Dance:Film Festival - it's a wrap

We take a look at the highlights and look forward to some dance films at EIFF.

by Chris

Dance:Film 09. didn’t have awards, but what were the highlights? And will the EIFF have you dancing in the aisles next month?

A surprise audience hit was the sell-out Perhaps Love, a Chinese song and dance extravaganza that proved a popular bridge to distant exotic worlds. While Pictures On Wax struck gold for the local Edinburgh community. Several others deserve special mention.

For dance simply portrayed on film, Helioscope was celluloid perfection. Ravishing to watch, technically brilliant and using just enough cinematic lessons from the past to climb to even greater heights.

Bohemios is a risky film but it certainly worked for this reviewer. Dance and cinema lock in a clever embrace – which turns out to be an unpretentious meditation on life and death. The cinematography takes us back in time to the salons of Buenos Aires and a rather lovable gentleman who dances with his partner even if she dies on him in the process. Everything turns into dance not in a daft, phantasmagorical way, but with a focus that suggests shared love of (in this case) tango might live on as eternal inspiration.

The highest accolade goes to Thursday’s Fictions. It has the feeling of an impossibly long shot that turns out brilliantly, and it is a crying shame that the screening was not better attended. At a time when fantasy is generally dumbed-down for Hollywood, it raises the genre back to the inspirational heights of its birthright. Describing the storyline (people incarnated as days of the week) would be enough to put most people off. But the company has proved they could make it work first on stage. The film is a triumph.

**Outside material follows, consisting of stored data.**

Lemma parseElements_stringify l : ∀ x acc fuel rest,
  (fuel < bound)%nat → (elemsFuel (x :: l) ≤ fuel)%nat →
  Forall wellFormedJSON (x :: l) →
  parseElements fuel (joinComma (map stringify (x :: l)) +:+ String "]" rest) acc =
  Some (JArray (acc ++ x :: l), rest).
Proof.
  induction l as [|y l IH]; intros x acc fuel rest Hlt Hfuel Hwf;
    apply Forall_cons in Hwf as [Hx Hl];
    unfold elemsFuel in Hfuel; cbn [fold_right] in Hfuel;
    (destruct fuel as [|fuel]; [lia|]); cbn [parseElements map].
  - cbn [joinComma fold_left].
    rewrite parseValue_below by (done || lia). reflexivity.
  - rewrite joinComma_cons, !append_assoc.
    change ("," +:+ ?s) with (String "," s).
    rewrite parseValue_below by (done || lia).
    cbn [skipWs isJsonWs]. change (Ascii.eqb "," ",") with true. cbv iota.
    change (isJsonWs ",") with false. cbv iota.
    change (Ascii.eqb "," ",") with true. cbv iota.
    change (stringify y :: map stringify l) with (map stringify (y :: l)).
    rewrite (IH y (acc ++ [x]) fuel rest)
      by (done || lia || (unfold elemsFuel; cbn [fold_right]; lia)).
    by rewrite <- app_assoc.
Qed.

Lemma parseMembers_stringify ms : ∀ kv acc fuel rest,
  (fuel < bound)%nat → (membersFuel (kv :: ms) ≤ fuel)%nat →
  NoDup (map fst (acc ++ kv :: ms)) →
  Forall (fun kv => wellFormedJSON kv.2) (kv :: ms) →
  parseMembers fuel (joinComma (map member (kv :: ms)) +:+ String "}" rest) acc =
  Some (JObject (acc ++ kv :: ms), rest).
Proof.
  induction ms as [|kv' ms IH]; intros [k v] acc fuel rest Hlt Hfuel Hnd Hwf;
    apply Forall_cons in Hwf as [Hv Hms];
    unfold membersFuel in Hfuel; cbn [fold_right snd] in Hfuel;
    (destruct fuel as [|fuel]; [lia|]);
    assert (Hfresh : setMember k v acc = acc ++ [(k, v)])
      by (apply setMember_fresh; rewrite map_app in Hnd;
          apply NoDup_app in Hnd as (_ & Hdisj & _); intros Hin;
          apply (Hdisj k Hin); cbn [map fst]; left);
    cbn [parseMembers map].
  - cbn [joinComma fold_left]. unfold member at 1. cbn [fst snd].
    rewrite !append_assoc, quoteString_unfold.
    cbn [skipWs]. change (isJsonWs dquote) with false. cbv iota.
    change (code dquote =? 34)%N with true. cbv iota.
    rewrite parseStringBody_quoteBody.
    change (":" +:+ ?s) with (String ":" s).
    cbn [skipWs]. change (isJsonWs ":") with false. cbv iota.
    change (Ascii.eqb ":" ":") with true. cbv iota.
    rewrite parseValue_below by (done || lia).
    cbn [skipWs]. change (isJsonWs "}") with false. cbv iota.
    change (Ascii.eqb "}" ",") with false. change (Ascii.eqb "}" "}") with true.
    cbv iota. by rewrite Hfresh.
  - rewrite joinComma_cons. unfold member at 1. cbn [fst snd].
    rewrite !append_assoc, quoteString_unfold.
    cbn [skipWs]. change (isJsonWs dquote) with false. cbv iota.
    change (code dquote =? 34)%N with true. cbv iota.
    rewrite parseStringBody_quoteBody.
    change (":" +:+ ?s) with (String ":" s).
    cbn [skipWs]. change (isJsonWs ":") with false. cbv iota.
    change (Ascii.eqb ":" ":") with true. cbv iota.
    change ("," +:+ ?s) with (String "," s).
    rewrite parseValue_below by (done || lia).
    cbn [skipWs]. change (isJsonWs ",") with false. cbv iota.
    change (Ascii.eqb "," ",") with true. cbv iota.
    rewrite Hfresh.
    change (member kv' :: map member ms) with (map member (kv' :: ms)).
    rewrite (IH kv' (acc ++ [(k, v)]) fuel rest); try done; try lia;
      try (unfold membersFuel; cbn [fold_right]; lia).
    + by rewrite <- app_assoc.
    + by rewrite <- app_assoc.
Qed.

With this year’s Dance:Film Festival coming to a close, it’s good to know we don’t have to wait too long before feet and cameras dance the next pas de deux. Edinburgh’s International Film Festival kicks off on June 17 with some terpsichorean treats worth looking forward to.

Only When I Dance follows two teenagers as they try to leave the bloody, poverty-afflicted favelas of Rio de Janeiro to enter the world stage of professional ballet. Billy Elliot it’s not - but you do get to see outstanding and dramatically divergent examples of ballet. And in time slots which won’t stretch the patience of non-dance aficionados. Screening June 21 at Cineworld, and June 25 at Filmhouse.

Breakdance is one of the most enduring of modern dance forms. Turn It Loose, rather than being yet another cheesy boy-meets-cinderella dance movie, turns a documentary eye to competing and dancing internationally on your head. Giving up is not an option. Probably more energy in 90 minutes than Simon Cowell has experienced his whole life. Screening June 19 and 20 at Cineworld.

If you’re fed up of dance films following a pattern, get a ticket to Fish Tank while you still can. Director Andrea Arnold, Academy Award winner and darling of Cannes, continues her reputation for edgy, gritty drama, this time on a bleak Essex housing estate. A 15-year-old wannabe dancer has her world turned upside-down by mum’s new boyfriend. Expect the unexpected. Screening June 21 and 24 at Cameo.